When you think of the Linux /etc directory, one thing comes to mind: configuration. There’s a good reason for that; most of your system configuration files are held in this crucial directory. In fact, nearly everything but your user configurations are housed within /etc, so the importance of this directory cannot be overstated.
That is why it’s important to monitor the changes that occur within this directory. Having the ability to handle version control of /etc would make rolling back from a mistake to one of your data center Linux servers significantly easier. Unfortunately, unless your distribution makes use of the btrfs file system, there’s no real no version control built in. That’s why tools like etckeeper should be considered must haves.
etckeeper is a set of tools that allows you to keep track of changes to /etc using a Git, Mercurial, Bazaar, or Darcs repository like you would keep track of changes to a software project. The repository is housed on your local machine (in /etc/.git) and is automatically updated once daily.
I will walk you through the installation and usage of etckeeper, using a git repository, on Ubuntu 16.04 Server.
The first thing we must do is install the necessary components.
This can be done with a single command:
sudo apt-get install etckeeper git-core
Once this is handled, let’s tell git who we are with the commands:
git config –global user.name “YOUR NAME”
?git config –global user.email YOUR EMAIL
Where YOUR NAME is your actual name and YOUR EMAIL is your email address.
There is only one configuration file for etckeeper, /etc/etckeeper/etckeeper.conf. Open that file for editing and look at the top, where you’ll see the following:
# The VCS to use.
If the line VCS=”git” is commented out, remove the # character and comment out whatever line was uncommented by default (by adding a leading # to the line). That’s all the change you need to make. Save and close the configuration file.
Now we must initialize etckeeper. Go back to the terminal window and issue the following command:
sudo etckeeper init
You should see the following report:
Initialized empty Git repository in /etc/.git/
Next we’ll run our initial commit with the command:
sudo etckeeper commit “Initial commit.”
Make some changes
Let’s make some changes to the /etc directory. We’ll do this by way of an upgrade. Run the following commands:
sudo apt-get update
?sudo apt-get upgrade
Once those commands complete, issue the command:
sudo git log –summary -1
You should see a listing of the changes that occurred to the /etc directory (Figure A).
etckeeper is doing its thing.
What if you make a change to a configuration file? Let’s change the ServerAdmin option in /etc/apache2/sites-available/000-default.conf file. Once we’ve made the change, save and close the file. Now we run the command sudo git status to see the change has been recorded (Figure B).

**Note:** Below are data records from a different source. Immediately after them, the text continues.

(** X17.  [getPaginationInfo] for a page size of at least 1: [totalPages] is
    the ceiling of [totalItems / itemsPerPage]; the current page is clamped
    into 1 .. max(1, totalPages) and kept when it is in range; on a non-empty
    collection the index window lies inside 0 .. totalItems - 1, holds at
    most [itemsPerPage] items, exactly that many before the last page, and
    ends at the last item on the last page; on an empty collection the page
    is 1 and the window is the empty range 0 .. -1; [hasNextPage] and
    [hasPrevPage] say whether the clamped page is before the last or after
    the first. *)
Theorem getPaginationInfo_bounds (total : nat) (page size : Z) :
  1 ≤ size →
  let info := getPaginationInfo total (Some page) (Some size) in
  ∃ pages,
    totalPages info = Num pages ∧
    (pages - 1) * size < Z.of_nat total ≤ pages * size ∧
    1 ≤ currentPage info ≤ Z.max 1 pages ∧
    (1 ≤ page ≤ pages → currentPage info = page) ∧
    startIndex info = (currentPage info - 1) * size ∧
    ((0 < total)%nat →
       0 ≤ startIndex info ≤ endIndex info ∧ endIndex info < Z.of_nat total ∧
       endIndex info - startIndex info + 1 ≤ size ∧
       (currentPage info < pages → endIndex info - startIndex info + 1 = size) ∧
       (currentPage info = pages → endIndex info = Z.of_nat total - 1)) ∧
    (total = 0%nat →
       currentPage info = 1 ∧ startIndex info = 0 ∧ endIndex info = -1) ∧
    (hasNextPage info = true ↔ currentPage info < pages) ∧
    (hasPrevPage info = true ↔ 1 < currentPage info).
Proof.
  intros Hsize info.
  destruct (getPaginationInfo_window total page size Hsize)
    as (pages & Htp & Hb & Hkeep & Hstart & Hwin).
  fold info in Htp, Hkeep, Hstart, Hwin.
  destruct (getPaginationInfo_unfold total page size Hsize)
    as (pages' & _ & Hinfo).
  fold info in Hinfo. cbv zeta in Hinfo.
  assert (pages' = pages) as ->.
  { rewrite Hinfo in Htp. cbn in Htp. congruence. }
  assert (Hcur : currentPage info = Z.max 1 (Z.min page (Z.max 1 pages)))
    by (by rewrite Hinfo).
  assert (Hnext : hasNextPage info = (currentPage info <? pages))
    by (by rewrite Hinfo).
  assert (Hprev : hasPrevPage info = (currentPage info >? 1))
    by (by rewrite Hinfo).
  assert (Hend : endIndex info =
                 Z.min (startIndex info + size - 1) (Z.of_nat total - 1))
    by (by rewrite Hinfo).
  exists pages. split_and!; try done; try lia.
  - intros ->. assert (pages = 0) by nia. lia.
  - rewrite Hnext. apply Z.ltb_lt.
  - rewrite Hprev. lia.
Qed.

(** Scenario D of the spec on the client: 12 items, page 2 of 5 per page. *)
Lemma getPaginationInfo_bounds_witness :
  getPaginationInfo 12 (Some 2) (Some 5) =
    mkPaginationInfo 12 2 5 (Num 3) 5 9 true true ∧
  currentPage (getPaginationInfo 12 (Some 7) (Some 5)) = 3 ∧
  endIndex (getPaginationInfo 12 (Some 7) (Some 5)) = 11.
Proof.
  split; [reflexivity|].
  destruct (getPaginationInfo_bounds 12 7 5 ltac:(lia))
    as (pages & Htp & _ & _ & _ & _ & Hwin & _).
  injection Htp as <-.
  split; [reflexivity|].
  apply Hwin; [lia | reflexivity].
Defined.

(** X18.  The client's index window and the server's page agree: for a limit
    of at least 1, sound filters and a page within 1 .. totalPages, the
    issues the list endpoint returns for that page are exactly the matching
    issues at the indices [startIndex] .. [endIndex] that [getPaginationInfo]
    computes from the total, and [startIndex] is the server's [skip]; the
    windows of consecutive pages follow each other without gap or overlap.
    For a page beyond the last they part ways: the helper describes the last
    page, the server returns nothing. *)
Theorem client_window_matches_server (q : Query) (w : World) (p pages : Z) :
  let limit := default 10 (q_limit q) in
  let f := Prisma.mkIssueWhere (filterKey (q_status q)) (filterKey (q_category q)) in
  let matching := Prisma.selected f (w_db w) in
  let info p := getPaginationInfo (length matching) (Some p) (Some limit) in
  1 ≤ limit →
  Prisma.enumOk Prisma.Status (Prisma.where_status f) = true →
  Prisma.enumOk Prisma.Category (Prisma.where_category f) = true →
  totalPages (info p) = Num pages →
  (1 ≤ p ≤ pages →
     startIndex (info p) = (p - 1) * limit ∧
     issuesPage q p w =
       take (Z.to_nat (endIndex (info p) - startIndex (info p) + 1))
            (drop (Z.to_nat (startIndex (info p))) matching) ∧
     Z.of_nat (length (issuesPage q p w)) =
       endIndex (info p) - startIndex (info p) + 1) ∧
  (1 ≤ p < pages → startIndex (info (p + 1)) = endIndex (info p) + 1) ∧
  (1 ≤ pages < p →
     issuesPage q p w = [] ∧ currentPage (info p) = pages).
Proof.
  intros limit f matching info Hl Hs Hc Htp.
  destruct (getPaginationInfo_window (length matching) p limit Hl)
    as (pages' & Htp' & Hb & Hkeep & Hstart & Hwin).
  fold (info p) in Htp', Hkeep, Hstart, Hwin.
  rewrite Htp in Htp'. injection Htp' as <-.
  split_and!.
  - intros Hin. specialize (Hkeep Hin).
    assert (Hpos : (0 < length matching)%nat) by nia.
    destruct (Hwin Hpos) as (Hse & Hend & Hle & Hfull & Hlast).
    rewrite Hkeep in *.
    assert (Hpage : issuesPage q p w =
      take (Z.to_nat (endIndex (info p) - startIndex (info p) + 1))
           (drop (Z.to_nat (startIndex (info p))) matching)).
    { rewrite issuesPage_window by (done || lia). fold limit f matching.
      replace (Z.to_nat (p - 1) * Z.to_nat limit)%nat
        with (Z.to_nat (startIndex (info p)))
        by (rewrite Hstart, Z2Nat.inj_mul; lia).
      destruct (decide (p = pages)) as [->|Hne].
      - rewrite !take_ge; [done | rewrite length_drop; nia..].
      - by rewrite Hfull by lia. }
    split; [done|]. split; [done|].
    rewrite Hpage, length_take, length_drop. nia.
  - intros Hin.
    destruct (getPaginationInfo_window (length matching) (p + 1) limit Hl)
      as (pages' & Htp' & _ & Hkeep' & Hstart' & _).
    fold (info (p + 1)) in Htp', Hkeep', Hstart'.
    assert (pages' = pages) as ->.
    { revert Htp' Htp. unfold info, getPaginationInfo. cbn. congruence. }
    assert (Hpos : (0 < length matching)%nat) by nia.
    destruct (Hwin Hpos) as (_ & _ & _ & Hfull & _).
    rewrite Hkeep in * by lia. rewrite Hkeep' in * by lia. lia.
  - intros Hbeyond. split.
    + rewrite issuesPage_window by (done || lia). fold limit f matching.
      rewrite drop_ge by nia. apply take_nil.
    + unfold info, getPaginationInfo in Htp |- *. cbn in Htp |- *.
      rewrite Htp. unfold orOne. destruct pages; cbn; lia.
Qed.

Lemma client_window_matches_server_witness :
  let q := mkQuery None None None (Some 1) in
  let info := getPaginationInfo 2 (Some 2) (Some 1) in
  (startIndex info, endIndex info) = (1, 1) ∧
  issuesPage q 2 Demo.world = [Demo.pothole] ∧
  Z.of_nat (length (issuesPage q 2 Demo.world)) =
    endIndex info - startIndex info + 1.
Proof.
  cbv zeta.
  destruct (client_window_matches_server (mkQuery None None None (Some 1))
              Demo.world 2 2) as [H _];
    [cbn; lia | reflexivity | reflexivity | reflexivity |].
  destruct H as (_ & _ & Hlen); [lia|].
  split; [reflexivity|]. split; [reflexivity|]. exact Hlen.
Defined.

(** ** The page bar *)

Note: You might notice, that I didn’t use the sudo command in the images. Because this is a test environment (running as a virtual machine), I first issue the command sudo -s to change to the root user. I don’t advise doing that on a production machine…stay out of root.
Finally, we commit the change with the command:
sudo etckeeper commit “Updated Apache configuration”
Now if we run sudo git log -1 -p the change will be visible in the log (Figure C).
Revision history at the ready
That’s all there is to it. You now have the ability to retain a complete revision history of your /etc directory. Anyone that has encountered issues with the /etc directory will understand the importance of having such a system in place. It is important, however, that you run a commit anytime you make a change to /etc. Yes, etckeeper will do a daily run, but if you want to make those changes easier to find, I highly recommend doing a manual etckeeper commit when you make a change to /etc.